#### TASK DESCRIPTION
Each record is to be reproduced verbatim.
***
Lemma act_step_sound nw n f a s u s' : act_step nw n f a s = Ok (u, s') → step nw n f a s s'.
Proof.
  destruct a as [w|pick|w]; cbn.
  - destruct (threads s !! w) as [pc|] eqn:Hw; [|done].
    destruct (nThreadPoolCallback w pc s) as [[[pc'|] s1]| |] eqn:E; try done.
    intros [= <- <-]. by econstructor.
  - destruct (main_step nw n f pick (main_at s) s) as [[[pc'|] s1]| |] eqn:E; try done.
    intros [= <- <-]. by econstructor.
  - destruct (threads s !! w) as [[]|] eqn:Hw; try done. intros [= <- <-]. by constructor.
Qed.

Lemma schedule_sound nw n f acts s u s' :
  schedule nw n f acts s = Ok (u, s') → rtc (any_step nw n f) s s'.
Proof.
  revert s. induction acts as [|a acts IH]; intros s; [by intros [= <- <-]|].
  cbn. unfold bind. destruct (act_step nw n f a s) as [[[] s1]| |] eqn:E; try done.
  intros Hs. eapply rtc_l; [exists a; by eapply act_step_sound|eauto].
Qed.

(** A schedule from the start that ends in a state where a thread faults. *)
Lemma schedule_faults nw n f m sp acts a u s :
  schedule nw n f acts (pool_init m sp) = Ok ((), s) → act_step nw n f a s = UB u →
  ∃ s, reachable nw n f m sp s ∧ faults nw n f u s.
Proof.
  intros Hs Ha. exists s. split; [by eapply schedule_sound|].
  destruct a as [w|pick|w]; cbn in Ha.
  - left. destruct (threads s !! w) as [pc|] eqn:Hw; [|done]. exists w, pc. split; [done|].
    destruct (nThreadPoolCallback w pc s) as [[[pc'|] s1]| |]; congruence.
  - right. exists pick. destruct (main_step nw n f pick (main_at s) s) as [[[pc'|] s1]| |]; congruence.
  - by destruct (threads s !! w) as [[]|].
Qed.
Lemma weff_func w e q s q' s' pc pc' term t n' :
  wmove q term s pc e pc' → weff w e q s q' s' → cells (tasks s') !! t = Some n' →
  ∃ n, cells (tasks s) !! t = Some n ∧ task_func n = task_func n'.
Proof.
  intros Hm He Ht. weff_cases Hm He; cbn in Ht; eauto.
  - match goal with H : same_payload _ _ |- _ => symmetry in H;
      destruct (same_payload_lookup _ _ _ _ H Ht) as (n&?&Hp) end.
    exists n. split; [done|]. by injection Hp.
  - apply lookup_delete_Some in Ht as [_ Ht]. eauto.
Qed.

(** ** The simulation *)

Lemma rel_tidx q lost wl s σ t v :
  pinv q lost wl s → pool_rel q s σ → tidx s t = Some v → is_Some (cells (tasks s) !! t).
Proof. intros _ _. unfold tidx. by destruct (cells (tasks s) !! t). Qed.

Lemma queue_same s s' q qs :
  (∀ t, t ∈ q → tidx s' t = tidx s t) →
  Forall2 (λ t v, tidx s t = Some v) q qs → Forall2 (λ t v, tidx s' t = Some v) q qs.
Proof.
  intros Ht Hq. induction Hq as [|t v q qs Hv Hq IH]; constructor.
  - rewrite Ht; [done|by left].
  - apply IH. intros t' Ht'. apply Ht. by right.
Qed.

(** A task that is in the queue, or with another worker, is not with [w]. *)
Lemma own_other q lost wl s w pc t :
  pinv q lost wl s → threads s !! w = Some pc →
  (t ∈ q ∨ (0 < mown t (main_at s))%nat ∨
   ∃ w' pc', w' ≠ w ∧ threads s !! w' = Some pc' ∧ (0 < own t pc')%nat) →
  own t pc = 0%nat.
Proof.
  intros Hi Hw Ho. pose proof (pi_own _ _ _ _ Hi t) as E.
  rewrite (msum_delete (own t) _ _ _ Hw) in E.
  destruct Ho as [Hq%occ_elem|[Hm|(w'&pc'&Hne&Hw'&Ho)]].
  - case_decide; lia.
  - case_decide; lia.
  - pose proof (msum_le (own t) (delete w (threads s)) w' pc') as Hle.
    rewrite lookup_delete_ne in Hle by done. specialize (Hle Hw'). case_decide; lia.
Qed.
***
#### WRITTEN SOLUTION
Lemma act_step_sound nw n f a s u s' : act_step nw n f a s = Ok (u, s') → step nw n f a s s'.
Proof.
  destruct a as [w|pick|w]; cbn.
  - destruct (threads s !! w) as [pc|] eqn:Hw; [|done].
    destruct (nThreadPoolCallback w pc s) as [[[pc'|] s1]| |] eqn:E; try done.
    intros [= <- <-]. by econstructor.
  - destruct (main_step nw n f pick (main_at s) s) as [[[pc'|] s1]| |] eqn:E; try done.
    intros [= <- <-]. by econstructor.
  - destruct (threads s !! w) as [[]|] eqn:Hw; try done. intros [= <- <-]. by constructor.
Qed.

Lemma schedule_sound nw n f acts s u s' :
  schedule nw n f acts s = Ok (u, s') → rtc (any_step nw n f) s s'.
Proof.
  revert s. induction acts as [|a acts IH]; intros s; [by intros [= <- <-]|].
  cbn. unfold bind. destruct (act_step nw n f a s) as [[[] s1]| |] eqn:E; try done.
  intros Hs. eapply rtc_l; [exists a; by eapply act_step_sound|eauto].
Qed.

(** A schedule from the start that ends in a state where a thread faults. *)
Lemma schedule_faults nw n f m sp acts a u s :
  schedule nw n f acts (pool_init m sp) = Ok ((), s) → act_step nw n f a s = UB u →
  ∃ s, reachable nw n f m sp s ∧ faults nw n f u s.
Proof.
  intros Hs Ha. exists s. split; [by eapply schedule_sound|].
  destruct a as [w|pick|w]; cbn in Ha.
  - left. destruct (threads s !! w) as [pc|] eqn:Hw; [|done]. exists w, pc. split; [done|].
    destruct (nThreadPoolCallback w pc s) as [[[pc'|] s1]| |]; congruence.
  - right. exists pick. destruct (main_step nw n f pick (main_at s) s) as [[[pc'|] s1]| |]; congruence.
  - by destruct (threads s !! w) as [[]|].
Qed.
Lemma weff_func w e q s q' s' pc pc' term t n' :
  wmove q term s pc e pc' → weff w e q s q' s' → cells (tasks s') !! t = Some n' →
  ∃ n, cells (tasks s) !! t = Some n ∧ task_func n = task_func n'.
Proof.
  intros Hm He Ht. weff_cases Hm He; cbn in Ht; eauto.
  - match goal with H : same_payload _ _ |- _ => symmetry in H;
      destruct (same_payload_lookup _ _ _ _ H Ht) as (n&?&Hp) end.
    exists n. split; [done|]. by injection Hp.
  - apply lookup_delete_Some in Ht as [_ Ht]. eauto.
Qed.

(** ** The simulation *)

Lemma rel_tidx q lost wl s σ t v :
  pinv q lost wl s → pool_rel q s σ → tidx s t = Some v → is_Some (cells (tasks s) !! t).
Proof. intros _ _. unfold tidx. by destruct (cells (tasks s) !! t). Qed.

Lemma queue_same s s' q qs :
  (∀ t, t ∈ q → tidx s' t = tidx s t) →
  Forall2 (λ t v, tidx s t = Some v) q qs → Forall2 (λ t v, tidx s' t = Some v) q qs.
Proof.
  intros Ht Hq. induction Hq as [|t v q qs Hv Hq IH]; constructor.
  - rewrite Ht; [done|by left].
  - apply IH. intros t' Ht'. apply Ht. by right.
Qed.

(** A task that is in the queue, or with another worker, is not with [w]. *)
Lemma own_other q lost wl s w pc t :
  pinv q lost wl s → threads s !! w = Some pc →
  (t ∈ q ∨ (0 < mown t (main_at s))%nat ∨
   ∃ w' pc', w' ≠ w ∧ threads s !! w' = Some pc' ∧ (0 < own t pc')%nat) →
  own t pc = 0%nat.
Proof.
  intros Hi Hw Ho. pose proof (pi_own _ _ _ _ Hi t) as E.
  rewrite (msum_delete (own t) _ _ _ Hw) in E.
  destruct Ho as [Hq%occ_elem|[Hm|(w'&pc'&Hne&Hw'&Ho)]].
  - case_decide; lia.
  - case_decide; lia.
  - pose proof (msum_le (own t) (delete w (threads s)) w' pc') as Hle.
    rewrite lookup_delete_ne in Hle by done. specialize (Hle Hw'). case_decide; lia.
Qed.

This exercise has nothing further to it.